# Question



## malluver1005 (Nov 15, 2009)

Is adequan injection an immunosupressant?


----------



## DaneMama (Jun 27, 2008)

I've never heard that before and I don't know the answer. I'll ask my boss/vet on Weds when I'm at work


----------



## malluver1005 (Nov 15, 2009)

It's just that I'm starting to see slight changes in Aspen's gait and I was considering a loading dose for about 4-5 weeks, and then an injection once a month. I just would like to know, before starting treatment, if it affects the immune system like regular vaccinations.


----------



## DaneMama (Jun 27, 2008)

I've been giving it to Emmy for a few years now without issue....


----------



## Rvent (Apr 15, 2012)

My Max had a reaction to it, he had a total of 3 shots, first one was fine 2nd ones he would vomit 15 mins after receiving it, now I don't know if this is because he had some underlying issue (hence his early passing).
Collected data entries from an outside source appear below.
#[local] Instance header_eq : EqDecision CloudHttpHeader.
Proof. solve_decision. Defined.
#[local] Program Instance header_countable : Countable CloudHttpHeader :=
  inj_countable' (λ h, (hh_name h, hh_value h)) (λ '(a, b), Build_CloudHttpHeader a b) _.
Next Obligation. by intros []. Qed.
#[local] Instance block_eq : EqDecision CloudFileUploadBlockDetails.
Proof. solve_decision. Defined.
#[local] Program Instance block_countable : Countable CloudFileUploadBlockDetails :=
  inj_countable' (λ b, (ub_url_host b, ub_url_path b, ub_use_https b, ub_http_method b,
                        ub_request_headers b, ub_block_offset b, ub_block_length b,
                        ub_explicit_body_data b, ub_may_parallelize b))
    (λ '(a, b, c, d, e, f, g, h, i), Build_CloudFileUploadBlockDetails a b c d e f g h i) _.
Next Obligation. by intros []. Qed.
#[local] Instance file_response_eq : EqDecision CloudClientBeginFileUploadResponse.
Proof. solve_decision. Defined.
#[local] Program Instance file_response_countable : Countable CloudClientBeginFileUploadResponse :=
  inj_countable' (λ r, (bu_encrypt_file r, bu_block_requests r))
    (λ '(a, b), Build_CloudClientBeginFileUploadResponse a b) _.
Next Obligation. by intros []. Qed.

#[local] Instance commit_request_eq : EqDecision CloudClientCommitFileUploadRequest.
Proof. solve_decision. Defined.
#[local] Program Instance commit_request_countable : Countable CloudClientCommitFileUploadRequest :=
  inj_countable' (λ r, (cf_transfer_succeeded r, cf_app_id r, cf_file_sha r, cf_filename r))
    (λ '(a, b, c, d), Build_CloudClientCommitFileUploadRequest a b c d) _.
Next Obligation. by intros []. Qed.
#[local] Instance complete_request_eq : EqDecision CloudCompleteAppUploadBatchRequest.
Proof. solve_decision. Defined.
#[local] Program Instance complete_request_countable : Countable CloudCompleteAppUploadBatchRequest :=
  inj_countable' (λ r, (cb_app_id r, cb_batch_id r, cb_batch_eresult r))
    (λ '(a, b, c), Build_CloudCompleteAppUploadBatchRequest a b c) _.
Next Obligation. by intros []. Qed.
(* ===== verification/DevicePair.v ===== *)
(** * DevicePair: two streams merged behind a baseline ([device_stream.rs], [connect_pair_once])

    Two reader threads and the caller's thread share a bounded channel, the flag
    [baseline_ready], a stop flag and a closer per reader and the [StreamCancellation]. A step is one access to
    what is shared; [exec] is the step a choice of the scheduler makes, with what the network
    or a callback answers to it. Flags that are read one after the other only ever go up, so
    they are read in one step. *)

From Stdlib Require Import ZArith Lia.
From S2P Require Import Prelude RustStd CloudCore PlaytimeDownlink DeviceStream.

Local Open Scope Z_scope.

Record AccountStatsWakeup := {
  aw_steam_id64 : string; aw_origin_client_id : option string; aw_app_ids : list Z;
}.
Inductive AccountStreamEvent :=
| Baseline (baseline : AccountSyncState)
| PlaytimeEvent (snapshot : AccountPlaytimeSnapshot)
| StatsWakeup (wakeup : AccountStatsWakeup).

Inductive StreamKind := Playtime | Stats.
#[export] Instance StreamKind_eq_dec : EqDecision StreamKind.
Proof. solve_decision. Defined.
Definition other (k : StreamKind) : StreamKind :=
  match k with Playtime => Stats | Stats => Playtime end.

Inductive AccountConnectionMessage :=
| Connected (kind : StreamKind)
| Event (event : AccountStreamEvent)
| Finished (kind : StreamKind) (outcome : Connection).

(** What a reader's [wrap] makes *)
Definition wrapped (k : StreamKind) (e : AccountStreamEvent) : bool :=
  match e with
  | Baseline _ => false
  | PlaytimeEvent _ => bool_decide (k = Playtime)
  | StatsWakeup _ => bool_decide (k = Stats)
  end.

(** ** Where the threads are *)

(** A reader: connecting, [signal_connected], [wait_for_baseline], the loop of
    [connect_once_blocking], [send_message], and the end. *)
Inductive Reader :=
| RConnect
| RAnnounce | RAnnounced
| RTest | RObserve | RRetest (observed : Z) | RSleep (observed : Z)
| RContinue | RReading | RGot (e : AccountStreamEvent)
| RSend (e : AccountStreamEvent) | RSent | RGiveUp
| RFinish (c : Connection) | RDrop | RDone.

(** The caller: [forward_pair], then [stop_readers] and [join_readers] *)
Inductive Forwarder :=
| FCheck | FObserve | FReceive (observed : Z) | FSleep (observed : Z)
| FAsk | FAsked (b : AccountSyncState) | FBaseline (b : AccountSyncState) | FReady | FSignal
| FEvent (e : AccountStreamEvent) | FTell (e : AccountStreamEvent)
| FReturn (c : Connection)
| FStop (k : StreamKind) (c : Connection) | FClose (k : StreamKind) (c : Connection)
| FWake (k : StreamKind) (c : Connection) | FJoin (c : Connection) | FEnd (c : Connection).

Record Pair := {
  pr_cancellation : StreamCancellationState;
  pr_ready : bool;
  pr_channel : list AccountConnectionMessage;
  pr_receiver : bool;
  pr_stop : StreamKind → bool;
  pr_closed : StreamKind → bool;
  pr_reader : StreamKind → Reader;
  pr_forwarder : Forwarder;
  pr_connected : StreamKind → bool;
  pr_delivered : bool;
  pr_incremental : bool;
}.

Definition upd {A} (k : StreamKind) (a : A) (f : StreamKind → A) : StreamKind → A :=
  λ k', if decide (k' = k) then a else f k'.

Definition pair_new (c : StreamCancellationState) : Pair := {|
  pr_cancellation := c; pr_ready := false; pr_channel := []; pr_receiver := true;
  pr_stop := λ _, false; pr_closed := λ _, false; pr_reader := λ _, RConnect;
  pr_forwarder := FCheck; pr_connected := λ _, false; pr_delivered := false;
  pr_incremental := false |}.

(** ** Updates *)

Definition with_cancellation (c : StreamCancellationState) (p : Pair) : Pair := {|
  pr_cancellation := c; pr_ready := pr_ready p; pr_channel := pr_channel p;
  pr_receiver := pr_receiver p; pr_stop := pr_stop p; pr_closed := pr_closed p;
  pr_reader := pr_reader p; pr_forwarder := pr_forwarder p; pr_connected := pr_connected p;
  pr_delivered := pr_delivered p; pr_incremental := pr_incremental p |}.
Definition with_channel (receiver : bool) (l : list AccountConnectionMessage) (p : Pair) : Pair := {|
  pr_cancellation := pr_cancellation p; pr_ready := pr_ready p; pr_channel := l;
  pr_receiver := receiver; pr_stop := pr_stop p; pr_closed := pr_closed p;
  pr_reader := pr_reader p; pr_forwarder := pr_forwarder p; pr_connected := pr_connected p;
  pr_delivered := pr_delivered p; pr_incremental := pr_incremental p |}.
Definition with_stop (k : StreamKind) (p : Pair) : Pair := {|
  pr_cancellation := pr_cancellation p; pr_ready := pr_ready p; pr_channel := pr_channel p;
  pr_receiver := pr_receiver p; pr_stop := upd k true (pr_stop p); pr_closed := pr_closed p;
  pr_reader := pr_reader p; pr_forwarder := pr_forwarder p; pr_connected := pr_connected p;
  pr_delivered := pr_delivered p; pr_incremental := pr_incremental p |}.
Definition with_closed (k : StreamKind) (p : Pair) : Pair := {|
  pr_cancellation := pr_cancellation p; pr_ready := pr_ready p; pr_channel := pr_channel p;
  pr_receiver := pr_receiver p; pr_stop := pr_stop p; pr_closed := upd k true (pr_closed p);
  pr_reader := pr_reader p; pr_forwarder := pr_forwarder p; pr_connected := pr_connected p;
  pr_delivered := pr_delivered p; pr_incremental := pr_incremental p |}.
Definition reader_at (k : StreamKind) (r : Reader) (p : Pair) : Pair := {|
  pr_cancellation := pr_cancellation p; pr_ready := pr_ready p; pr_channel := pr_channel p;
  pr_receiver := pr_receiver p; pr_stop := pr_stop p; pr_closed := pr_closed p;
  pr_reader := upd k r (pr_reader p); pr_forwarder := pr_forwarder p;
  pr_connected := pr_connected p; pr_delivered := pr_delivered p;
  pr_incremental := pr_incremental p |}.
Definition forwarder_at (f : Forwarder) (p : Pair) : Pair := {|
  pr_cancellation := pr_cancellation p; pr_ready := pr_ready p; pr_channel := pr_channel p;
  pr_receiver := pr_receiver p; pr_stop := pr_stop p; pr_closed := pr_closed p;
  pr_reader := pr_reader p; pr_forwarder := f; pr_connected := pr_connected p;
  pr_delivered := pr_delivered p; pr_incremental := pr_incremental p |}.
Definition with_connected (k : StreamKind) (p : Pair) : Pair := {|
  pr_cancellation := pr_cancellation p; pr_ready := pr_ready p; pr_channel := pr_channel p;
  pr_receiver := pr_receiver p; pr_stop := pr_stop p; pr_closed := pr_closed p;
  pr_reader := pr_reader p; pr_forwarder := pr_forwarder p;
  pr_connected := upd k true (pr_connected p); pr_delivered := pr_delivered p;
  pr_incremental := pr_incremental p |}.
Definition with_progress (ready delivered incremental : bool) (p : Pair) : Pair := {|
  pr_cancellation := pr_cancellation p; pr_ready := ready; pr_channel := pr_channel p;
  pr_receiver := pr_receiver p; pr_stop := pr_stop p; pr_closed := pr_closed p;
  pr_reader := pr_reader p; pr_forwarder := pr_forwarder p; pr_connected := pr_connected p;
  pr_delivered := delivered; pr_incremental := incremental |}.

(** ** What a step shows *)

Inductive Observation :=
| Accepted (k : StreamKind)
| Decoded (k : StreamKind) (e : AccountStreamEvent)
| Asked (r : result BackendError AccountSyncState)
| Told (e : AccountStreamEvent)
| Signalled.

(** What the network, or a callback, answers *)
Inductive Answer :=
| Nothing
| Accept
| Line
| Message (e : AccountStreamEvent)
| Ends (c : Connection)
| Snapshot (r : result BackendError AccountSyncState).

Definition signal (p : Pair) : Pair := with_cancellation (signal_activity (pr_cancellation p)) p.
Definition is_cancelled (p : Pair) : bool := cancelled (pr_cancellation p).

(** ** The readers *)

(** [SyncSender::send]: it blocks while the channel is full, and fails without a receiver. *)
Definition send (m : AccountConnectionMessage) (p : Pair) : option (bool * Pair) :=
  if negb (pr_receiver p) then Some (false, p)
  else if (length (pr_channel p) <? ACCOUNT_MESSAGE_CAPACITY)%nat
  then Some (true, with_channel true (pr_channel p ++ [m]) p)
  else None.

(** [continue_reading] *)
Definition continue_reading (k : StreamKind) (p : Pair) : bool :=
  negb (is_cancelled p) && negb (pr_stop p k).
(** The condition of [wait_for_baseline] *)
Definition awaits_baseline (k : StreamKind) (p : Pair) : bool :=
  negb (pr_ready p) && negb (is_cancelled p) && negb (pr_stop p k).

Definition reader_step (k : StreamKind) (answer : Answer) (p : Pair)
    : option (Pair * list Observation) :=
  match pr_reader p k, answer with
  | RConnect, Accept => Some (reader_at k RAnnounce p, [Accepted k])
  | RConnect, Ends c => Some (reader_at k (RFinish c) p, [])
  | RAnnounce, Nothing =>
      match send (Connected k) p with
      | Some (sent, p) => Some (reader_at k (if sent then RAnnounced else RGiveUp) p, [])
      | None => None
      end
  | RAnnounced, Nothing => Some (reader_at k RTest (signal p), [Signalled])
  | RTest, Nothing =>
      Some (reader_at k (if awaits_baseline k p then RObserve else RContinue) p, [])
  | RObserve, Nothing => Some (reader_at k (RRetest (revision (pr_cancellation p))) p, [])
  | RRetest observed, Nothing =>
      Some (reader_at k (if awaits_baseline k p then RSleep observed else RContinue) p, [])
  | RSleep observed, Nothing =>
      if waits (pr_cancellation p) observed then None else Some (reader_at k RTest p, [])
  | RContinue, Nothing =>
      Some (reader_at k (if continue_reading k p then RReading else RFinish Stopped) p, [])
  | RReading, Line => Some (reader_at k RContinue p, [])
  | RReading, Message e => if wrapped k e then Some (reader_at k (RGot e) p, []) else None
  | RReading, Ends c => Some (reader_at k (RFinish c) p, [])
  | RGot e, Nothing =>
      if continue_reading k p then Some (reader_at k (RSend e) p, [Decoded k e])
      else Some (reader_at k (RFinish Stopped) p, [])
  | RSend e, Nothing =>
      match send (Event e) p with
      | Some (sent, p) => Some (reader_at k (if sent then RSent else RGiveUp) p, [])
      | None => None
      end
  | RSent, Nothing => Some (reader_at k RContinue (signal p), [Signalled])
  | RGiveUp, Nothing => Some (reader_at k RContinue (with_stop k p), [])
  | RFinish c, Nothing =>
      match send (Finished k c) p with
      | Some (_, p) => Some (reader_at k RDrop p, [])
      | None => None
      end
  | RDrop, Nothing => Some (reader_at k RDone (signal p), [Signalled])
  | _, _ => None
  end.

(** ** The caller *)

Definition crossed_barrier : BackendError := {|
  be_message := "Cumulus account stream event crossed the baseline barrier"; be_retryable := false |}.

(** No reader is left that could send. *)
Definition disconnected (p : Pair) : bool :=
  match pr_reader p Playtime, pr_reader p Stats with RDone, RDone => true | _, _ => false end.

Definition receive (observed : Z) (p : Pair) : Pair :=
  match pr_channel p with
  | [] => if disconnected p then forwarder_at (FReturn (Disconnected (pr_incremental p))) p
          else forwarder_at (FSleep observed) p
  | m :: rest =>
      let p := with_channel (pr_receiver p) rest p in
      match m with
      | Connected k =>
          let p := with_connected k p in
          forwarder_at (if pr_connected p Playtime && pr_connected p Stats && negb (pr_delivered p)
                        then FAsk else FCheck) p
      | Event e => forwarder_at (FEvent e) p
      | Finished k c => forwarder_at (FReturn (with_prior_incremental (pr_incremental p) c)) p
      end
  end.

Definition forwarder_step (answer : Answer) (p : Pair) : option (Pair * list Observation) :=
  match pr_forwarder p, answer with
  | FCheck, Nothing =>
      Some (forwarder_at (if is_cancelled p then FReturn Stopped else FObserve) p, [])
  | FObserve, Nothing => Some (forwarder_at (FReceive (revision (pr_cancellation p))) p, [])
  | FReceive observed, Nothing => Some (receive observed p, [])
  | FSleep observed, Nothing =>
      if waits (pr_cancellation p) observed then None else Some (forwarder_at FCheck p, [])
  | FAsk, Snapshot r =>
      Some (forwarder_at (match r with
                          | Ok b => FAsked b
                          | Err error => FReturn (ConnectionError error (pr_incremental p))
                          end) p, [Asked r])
  | FAsked b, Nothing =>
      Some (forwarder_at (if is_cancelled p then FReturn Stopped else FBaseline b) p, [])
  | FBaseline b, Nothing =>
      Some (forwarder_at FReady (with_progress (pr_ready p) true (pr_incremental p) p),
            [Told (Baseline b)])
  | FReady, Nothing =>
      Some (forwarder_at FSignal (with_progress true (pr_delivered p) (pr_incremental p) p), [])
  | FSignal, Nothing => Some (forwarder_at FCheck (signal p), [Signalled])
  | FEvent e, Nothing =>
      Some (forwarder_at
              (if is_cancelled p then FReturn Stopped
               else if negb (pr_delivered p)
               then FReturn (ConnectionError crossed_barrier (pr_incremental p))
               else FTell e) p, [])
  | FTell e, Nothing =>
      Some (forwarder_at FCheck (with_progress (pr_ready p) (pr_delivered p) true p), [Told e])
  | FReturn c, Nothing => Some (forwarder_at (FStop Playtime c) (with_channel false [] p), [])
  | FStop k c, Nothing => Some (forwarder_at (FClose k c) (with_stop k p), [])
  | FClose k c, Nothing => Some (forwarder_at (FWake k c) (with_closed k p), [])
  | FWake k c, Nothing =>
      Some (forwarder_at (match k with Playtime => FStop Stats c | Stats => FJoin c end) (signal p),
            [Signalled])
  | FJoin c, Nothing => if disconnected p then Some (forwarder_at (FEnd c) p, []) else None
  | _, _ => None
  end.

(** ** Runs *)

Inductive Choice :=
| Reads (k : StreamKind) (answer : Answer)
| Forwards (answer : Answer)
| Cancels
| Signals.

Definition exec (c : Choice) (p : Pair) : option (Pair * list Observation) :=
  match c with
  | Reads k answer => reader_step k answer p
  | Forwards answer => forwarder_step answer p
  | Cancels => Some (with_cancellation (cancel (pr_cancellation p)) p,
                     if is_cancelled p then [] else [Signalled])
  | Signals => Some (signal p, [Signalled])
  end.

Fixpoint run (cs : list Choice) (p : Pair) : option (Pair * list Observation) :=
  match cs with
  | [] => Some (p, [])
  | c :: cs => '(p, o) ← exec c p; '(p, os) ← run cs p; Some (p, o ++ os)
  end.
Lemma wake_step c r0 n p p' o :
  wake_inv r0 n p → exec c p = Some (p', o) → wake_inv r0 (n + signals o) p'.
Proof.
  intros Hi H. revert Hi. exec_cases H; intros Hi.
  all: try (change (signals [Signalled]) with 1%nat; refine (wake_signal _ _ _ _ _ _ _ Hi);
            pair_cbn; [done|by intros; updated; naive_solver|intros; updated; naive_solver]).
  all: try (match goal with |- wake_inv _ (_ + signals ?o) _ => change (signals o) with 0%nat end;
            rewrite Nat.add_0_r; refine (wake_quiet _ _ _ _ _ _ _ _ _ _ Hi); clear Hi; unfold calm; pair_cbn;
            places; cbn [waking signalling]; try done).
  all: try (intros; updated; eauto 3; fail).
  all: try (intros k' Hk; unfold upd; case_decide; [subst|done];
            match goal with Hr : pr_reader _ _ = _ |- _ => by rewrite Hr in Hk end).
  all: try (intros o Ho; right; split; [done|]; first [by left | right; exists k; by rewrite upd_eq]).
  all: try (intros k' o Ho; right; split; [done|]; intros [[?|[=]] [?|[=]]]; by auto).
  - intros k' o Ho. unfold upd in Ho. case_decide; [simplify_eq; left; by auto|right; by auto].
  - intros k' o Ho. right. split; [done|]. intros [[?|[=]] [?|[=]]]. split; [by left|].
    unfold upd. case_decide; subst; [right; by rewrite bool_decide_true|by left].
  - unfold cancel. by destruct (cancelled (pr_cancellation p)).
  - change (signals [Signalled]) with 1%nat. refine (wake_signal _ _ _ _ _ _ _ Hi); [|done..]. cbn.
    unfold cancel. by destruct (cancelled (pr_cancellation p)).
Qed.

(** ** The end of a stream is announced *)

Definition over (r : Reader) : bool := match r with RDrop | RDone => true | _ => false end.

Definition end_inv (p : Pair) : Prop :=
  lossy (pr_forwarder p) = false → ∀ k, over (pr_reader p k) = true → ∃ c, Finished k c ∈ pr_channel p.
But I have opted for acupuncture for Babs back/nerve/knee/arthritis problems..... she started gabapentin & acupuncture about a month ago and now I would like someone to slow her down, she still has a wide gate but the difference in her posture and ability to walk,run, and climb stairs is remarkable.


----------



## DaneMama (Jun 27, 2008)

My doc said she's never heard of it being an immunosuppressive drug.


----------



## Javadoo (May 23, 2011)

No, it's not immunosuppressive.
Java gets an injection every 3 weeks.
We started off with a loading dose for 4 weeks, then one injection once a month and now one injection every 3 weeks. 
It works wonders for her...like crack for dogs.


----------